Selain itu, pimpinan DPR juga mengambil langkah lanjutan dengan melibatkan Mahkamah Kehormatan Dewan (MKD). Lembaga tersebut diminta berkoordinasi langsung dengan mahkamah partai untuk memperjelas posisi hukum maupun etik para anggota DPR yang dinonaktifkan.
“Pimpinan DPR meminta MKD berkomunikasi dengan mahkamah partai dari masing-masing anggota yang dinonaktifkan agar mekanisme penanganannya jelas,” kata Dasco menambahkan. Dengan begitu, DPR dapat memastikan tidak ada tumpang tindih keputusan antara lembaga legislatif dan partai politik.
Sejumlah nama tercatat telah dinonaktifkan oleh partai masing-masing. Mereka antara lain Ahmad Sahroni, Nafa Urbach, Eko Patrio, Uya Kuya, dan Adies Kadir.

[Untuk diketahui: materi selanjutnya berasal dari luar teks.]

(* ===== verification/MmanSpec.v ===== *)
(** * Address spaces: what they promise

    The abstract address space is a map from addresses to what is mapped there; [mapped] relates
    it to the branches.  The invariant ties the tree, the list and the branches together, and
    [BranchLaws] is what the rest of the kernel promises to an address space. *)
From stdpp Require Import base numbers list gmap.
From S2P Require Import Prelude Align ATree Mman.

(** What an address is mapped to: a byte of a region and the rights of the mapping. *)
Record mapping : Type := Mapping {
  mg_region : Z; mg_off : Z; mg_prot : Z; mg_notify : Z; mg_closure : Z }.

Definition maps_at (b : mbranch) (a : Z) : mapping :=
  Mapping (mb_region b) (mb_start b + (a - mb_vmin b)) (mb_prot b) (mb_notify b) (mb_closure b).

Definition in_branch (b : mbranch) (a : Z) : Prop := mb_vmin b <= a <= mb_vmax b.

Definition mapped_in (s : gmap Z mbranch) (a : Z) (m : mapping) : Prop :=
  exists p b, s !! p = Some b /\ in_branch b a /\ m = maps_at b a.
Abbreviation mapped self := (mapped_in (branches self)).

Definition branch_wf (b : mbranch) : Prop :=
  mb_vmin b mod 4096 = 0 /\ (mb_vmax b + 1) mod 4096 = 0 /\ 0 <= mb_vmin b < mb_vmax b /\
  mb_vmax b < 2 ^ 32 /\ 0 <= mb_start b /\ mb_start b mod 4096 = 0 /\
  mb_start b + (mb_vmax b - mb_vmin b + 1) < 2 ^ 32.

Definition leaf_of (p : Z) (b : mbranch) : leaf Z := Leaf (mb_vmin b) (mb_vmax b) p.
Definition leaves (s : gmap Z mbranch) : list (leaf Z) := (fun pb => leaf_of pb.1 pb.2) <$> map_to_list s.

(** The list goes through the branches upwards, from [lo] on. *)
Fixpoint ordered (s : gmap Z mbranch) (lo : Z) (order : list Z) : Prop :=
  match order with
  | [] => True
  | p :: order => exists b, s !! p = Some b /\ lo <= mb_vmin b /\ ordered s (mb_vmax b + 1) order
  end.

Record mman_inv (self : mman) : Prop := {
  inv_tree : tree_ok 32 (m_map self);
  inv_leaves : elements (m_map self) ≡ₚ leaves (branches self);
  inv_order : ordered (branches self) 0 (m_order self);
  inv_listed : forall p, is_Some (branches self !! p) -> p ∈ m_order self;
  inv_wf : map_Forall (fun _ => branch_wf) (branches self)
}.

(** The promises.  [env_ok e B] says that the regions of [e] have the references that the
    branches [B] hold, [allocated e p] that kmalloc() has returned [p], [takes b] that the page
    directory can hold the branch [b].  The functions branches are notified with do not take part in
    memory management. *)
Class BranchLaws (E : Type) `{BranchOps E} : Type := {
  env_ok : E -> gmap Z mbranch -> Prop;
  allocated : E -> Z -> Prop;
  takes : mbranch -> Prop;
  env_takes e B p b : env_ok e B -> B !! p = Some b -> takes b;
  env_fits e B p b : env_ok e B -> B !! p = Some b ->
    mb_start b + (mb_vmax b - mb_vmin b + 1) <= mr_size e (mb_region b);
  kmalloc_ok e B r e' : env_ok e B -> kmalloc_branch e = (r, e') ->
    env_ok e' B /\ (forall q, mr_size e' q = mr_size e q) /\ (forall p, r = Some p -> B !! p = None /\ allocated e' p);
  kffree_ok e B p : env_ok e B -> B !! p = None -> env_ok (kffree_branch p e) B;
  notify_ok e B f ev cl a n : env_ok e B -> env_ok (notify f ev cl a n e).2 B;
  notify_allocated e f ev cl a n p : allocated e p -> allocated (notify f ev cl a n e).2 p;
  split_region_ok e B lo hi b start : env_ok e B -> B !! lo = Some b -> B !! hi = None -> allocated e hi ->
    branch_wf b -> mb_vmin b < start <= mb_vmax b ->
    env_ok (MREGION_INCREF (mb_region b) e) (<[hi := hi_of start b]> (<[lo := set_vmax (start - 1) b]> B));
  merge_region_ok e B lo hi b h : env_ok e B -> B !! lo = Some b -> B !! hi = Some h -> lo <> hi ->
    branch_wf b -> branch_wf h -> h = hi_of (mb_vmin h) (set_vmax (mb_vmax h) b) -> mb_vmin h = mb_vmax b + 1 ->
    exists e', region_decfetch (mb_region b) (kffree_branch hi e) = Ret e' /\
      env_ok e' (<[lo := set_vmax (mb_vmax h) b]> (delete hi B));
  incref_ok e B b p : env_ok e B -> B !! p = None -> allocated e p -> branch_wf b -> takes b ->
    mb_start b + (mb_vmax b - mb_vmin b + 1) <= mr_size e (mb_region b) ->
    exists r e', mregion_incref (mb_region b) (mb_start b) (mb_vmax b - mb_vmin b + 1) e = Ret (r, e') /\
      env_ok e' (if E_ISERR r then B else <[p := b]> B);
  decref_ok e B b p (clr : bool) : env_ok e B -> B !! p = Some b -> branch_wf b ->
    exists r e', (if clr then mregion_decref_clr else mregion_decref)
        (mb_region b) (mb_start b) (mb_vmax b - mb_vmin b + 1) e = Ret (r, e') /\
      env_ok e' (if E_ISERR r then B else delete p B);
  remap_ok e B b p pr u : env_ok e B -> B !! p = Some b -> branch_wf b -> takes (set_prot pr b) ->
    exists r e', mbranch_remap (set_prot pr b) u e = Ret (r, e') /\ env_ok e' (<[p := set_prot pr b]> B);
  unmap_ok e B b p : env_ok e B -> B !! p = Some b -> branch_wf b ->
    exists r e', mbranch_unmap b e = Ret (r, e') /\ env_ok e' B
}.

(** ** Branches as leaves *)

Lemma uintptr_id x : 0 <= x < 2 ^ 32 -> uintptr x = x.
Proof. apply Z.mod_small. Qed.

Lemma uintptr_wrap x : 2 ^ 32 <= x < 2 * 2 ^ 32 -> uintptr x = x - 2 ^ 32.
Proof. intros. symmetry. apply Z.mod_unique with 1; lia. Qed.

Lemma uintptr_neg x : - 2 ^ 32 <= x < 0 -> uintptr x = x + 2 ^ 32.
Proof. intros. symmetry. apply Z.mod_unique with (-1); lia. Qed.

Lemma uintptr_range x : 0 <= uintptr x < 2 ^ 32.
Proof. apply Z.mod_pos_bound. lia. Qed.

Lemma branch_size b : branch_wf b -> MBRANCH_SIZE b = mb_vmax b - mb_vmin b + 1.
Proof. intros (? & ? & ? & ? & ? & ? & ?). apply uintptr_id. lia. Qed.

Lemma leaves_elem s l : l ∈ leaves s <-> exists b, s !! a_obj l = Some b /\ l = leaf_of (a_obj l) b.
Proof.
  unfold leaves. rewrite list_elem_of_fmap. split.
  - intros ([p b] & -> & Hin). apply elem_of_map_to_list in Hin. simpl. eauto.
  - intros (b & Hb & ->). exists (a_obj l, b). split; [done|]. by apply elem_of_map_to_list.
Qed.

Lemma leaves_insert s p b : s !! p = None -> leaves (<[p := b]> s) ≡ₚ leaf_of p b :: leaves s.
Proof. intros Hp. unfold leaves. by rewrite map_to_list_insert. Qed.

Lemma leaves_delete s p b : s !! p = Some b -> leaves s ≡ₚ leaf_of p b :: leaves (delete p s).
Proof. intros Hp. unfold leaves. by rewrite <- (map_to_list_delete s p b Hp). Qed.

Lemma leaf_of_fits p b : branch_wf b -> fits 32 (leaf_of p b).
Proof.
  intros (Hmin & Hmax & ? & ? & _). unfold fits, leaf_ok, leaf_of. simpl.
  split; [|lia]. split; [lia|]. split; [apply Z.even_spec|apply Z.odd_spec].
  - exists (mb_vmin b / 2). mlia.
  - exists ((mb_vmax b - 1) / 2). mlia.
Qed.

(** ** The ordered list *)

Abbreviation all_wf := (map_Forall (fun _ : Z => branch_wf)).

Lemma ordered_weaken s lo lo' o : lo' <= lo -> ordered s lo o -> ordered s lo' o.
Proof. intros Hle. destruct o as [|p o]; [done|]. intros (b & ? & ? & ?). exists b. split_and!; [done|lia|done]. Qed.

Lemma ordered_in s lo o p : all_wf s -> ordered s lo o -> p ∈ o -> exists b, s !! p = Some b /\ lo <= mb_vmin b.
Proof.
  intros Hw. revert lo. induction o as [|q o IH]; intros lo; [by intros _ ?%not_elem_of_nil|].
  intros (b & Hb & Hlo & Ho) [->|Hin]%elem_of_cons; [eauto|].
  destruct (IH _ Ho Hin) as (b' & ? & ?). pose proof (Hw _ _ Hb) as (? & ? & ? & _). exists b'. split; [done|lia].
Qed.

Lemma ordered_nodup s lo o : all_wf s -> ordered s lo o -> NoDup o.
Proof.
  intros Hw. revert lo. induction o as [|p o IH]; intros lo; [constructor|]. intros (b & Hb & _ & Ho).
  constructor; [|by eapply IH]. intros Hin. destruct (ordered_in _ _ _ _ Hw Ho Hin) as (b' & Hb' & Hle).
  simplify_eq. pose proof (Hw _ _ Hb) as (? & ? & ? & _). lia.
Qed.

(** Branches of the list lie apart. *)
Definition below (b c : mbranch) : Prop := mb_vmax b < mb_vmin c.
Definition branches_apart (s : gmap Z mbranch) : Prop := forall p q b c,
  s !! p = Some b -> s !! q = Some c -> p <> q -> below b c \/ below c b.

Lemma ordered_apart s lo o p q b c : all_wf s -> ordered s lo o ->
  p ∈ o -> q ∈ o -> s !! p = Some b -> s !! q = Some c -> p <> q -> below b c \/ below c b.
Proof.
  intros Hw. revert lo. induction o as [|x o IH]; intros lo; [by intros _ ?%not_elem_of_nil|].
  intros (bx & Hx & _ & Ho) Hp Hq Hb Hc Hne. unfold below in *.
  apply elem_of_cons in Hp as [->|Hp], Hq as [->|Hq]; [done| | |by eapply IH]; simplify_eq.
  - destruct (ordered_in _ _ _ _ Hw Ho Hq) as (? & ? & ?). simplify_eq. lia.
  - destruct (ordered_in _ _ _ _ Hw Ho Hp) as (? & ? & ?). simplify_eq. lia.
Qed.

Lemma inv_apart self : mman_inv self -> branches_apart (branches self).
Proof. intros [Ht Hl Ho Hi Hw] p q b c Hb Hc. eapply ordered_apart; eauto. Qed.

Lemma apart_mapped s a m1 m2 : branches_apart s -> mapped_in s a m1 -> mapped_in s a m2 -> m1 = m2.
Proof.
  intros Ha (p & b & Hb & Hin & ->) (q & c & Hc & Hin' & ->). destruct (decide (p = q)) as [->|Hne].
  - by simplify_eq.
  - unfold in_branch in *. destruct (Ha _ _ _ _ Hb Hc Hne); unfold below in *; lia.
Qed.

(** The list only depends on the branches in it. *)
Lemma ordered_frame s s' lo o :
  (forall p b, p ∈ o -> s !! p = Some b -> exists b', s' !! p = Some b' /\ mb_vmin b' = mb_vmin b /\ mb_vmax b' = mb_vmax b) ->
  ordered s lo o -> ordered s' lo o.
Proof.
  revert lo. induction o as [|p o IH]; intros lo Hf; [done|]. intros (b & Hb & Hlo & Ho).
  destruct (Hf p b) as (b' & Hb' & E1 & E2); [by left|done|].
  exists b'. rewrite E1, E2. split_and!; [done..|]. apply IH; [|done]. intros q c Hq. apply Hf. by right.
Qed.

Lemma ordered_insert_frame s lo o p b : p ∉ o -> ordered s lo o -> ordered (<[p := b]> s) lo o.
Proof.
  intros Hp. apply ordered_frame. intros q c Hq Hc. exists c.
  rewrite lookup_insert_ne by (intros ->; done). done.
Qed.

Lemma order_insert_ok s lo o p b : all_wf s -> ordered s lo o -> p ∉ o -> lo <= mb_vmin b -> branch_wf b ->
  (forall q c, q ∈ o -> s !! q = Some c -> below b c \/ below c b) ->
  exists o', order_insert s p (mb_vmax b) o = Ret o' /\ ordered (<[p := b]> s) lo o' /\ o' ≡ₚ p :: o.
Proof.
  intros Hw. revert lo. induction o as [|x o IH]; intros lo Ho Hp Hlo Hb Hap; simpl.
  { exists [p]. split; [done|]. split; [|done]. exists b. rewrite lookup_insert_eq. done. }
  destruct Ho as (c & Hc & Hlc & Ho). unfold branch_at. rewrite Hc. cbn [obind].
  assert (Hne : p <> x) by (intros ->; apply Hp; by left).
  assert (Hpo : p ∉ o) by (intros ?; apply Hp; by right).
  pose proof Hb as (_ & _ & Hb1 & _). pose proof (Hw _ _ Hc) as (_ & _ & Hc1 & _).
  destruct (Z.ltb_spec (mb_vmax b) (mb_vmin c)) as [Hlt|Hge].
  - exists (p :: x :: o). split; [done|]. split; [|done]. exists b. rewrite lookup_insert_eq.
    split_and!; [done..|]. exists c. rewrite lookup_insert_ne by done. split_and!; [done|lia|].
    by apply ordered_insert_frame.
  - destruct (Hap x c) as [?|Hbc]; [by left|done|unfold below in *; lia|]. unfold below in Hbc.
    destruct (IH (mb_vmax c + 1)) as (o' & -> & Ho' & Hperm); [done..|lia|done| |].
    { intros q d Hq. apply Hap. by right. }
    cbn [obind]. exists (x :: o'). split; [done|]. split; [|rewrite Hperm; apply perm_swap].
    exists c. rewrite lookup_insert_ne by done. done.
Qed.

Lemma list_remove_perm p o : p ∈ o -> o ≡ₚ p :: list_remove p o.
Proof.
  induction o as [|x o IH]; [by intros ?%not_elem_of_nil|]. intros Hin. simpl.
  destruct (Z.eqb_spec x p) as [->|Hne]; [done|]. apply elem_of_cons in Hin as [->|Hin]; [done|].
  rewrite perm_swap, <- (IH Hin). done.
Qed.

Lemma ordered_remove s lo o p : all_wf s -> ordered s lo o -> ordered s lo (list_remove p o).
Proof.
  intros Hw. revert lo. induction o as [|x o IH]; intros lo; [done|]. intros (b & Hb & Hlo & Ho). simpl.
  destruct (Z.eqb_spec x p) as [->|Hne]; [|exists b; eauto].
  eapply ordered_weaken; [|exact Ho]. pose proof (Hw _ _ Hb) as (_ & _ & ? & _). lia.
Qed.

Lemma insert_after_perm p q o : p ∈ o -> insert_after p q o ≡ₚ q :: o.
Proof.
  induction o as [|x o IH]; [by intros ?%not_elem_of_nil|]. intros Hin. simpl.
  destruct (Z.eqb_spec x p) as [->|Hne]; [apply perm_swap|]. apply elem_of_cons in Hin as [->|Hin]; [done|].
  rewrite (IH Hin). apply perm_swap.
Qed.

Status nonaktif tersebut menjadi dasar bagi DPR menghentikan pembayaran hak keuangan mereka.
Kebijakan ini sekaligus menjadi sinyal bagi partai politik untuk lebih berhati-hati dalam menonaktifkan kadernya di DPR. Sebab, keputusan partai akan berdampak langsung terhadap hak finansial dan kedudukan kader tersebut di parlemen.
Penghentian hak keuangan ini dipandang penting untuk menjaga integritas DPR. Menurut Dasco, apabila anggota yang dinonaktifkan tetap menerima gaji dan tunjangan, hal itu bisa menimbulkan pertanyaan publik mengenai transparansi pengelolaan anggaran negara.
Langkah tegas DPR juga dinilai sebagai bentuk tanggung jawab moral terhadap masyarakat. “Rakyat berhak mengetahui bahwa setiap rupiah yang digunakan di DPR harus sesuai dengan aturan. Tidak boleh ada pembayaran untuk mereka yang sudah tidak aktif,” ujar Dasco.
Dengan keputusan ini, DPR menegaskan posisinya sebagai lembaga yang tidak hanya bekerja berdasarkan kepentingan politik, tetapi juga berdasarkan prinsip akuntabilitas. Pimpinan DPR memastikan, setiap perkembangan terkait status anggota yang dinonaktifkan akan terus dikomunikasikan secara terbuka kepada publik.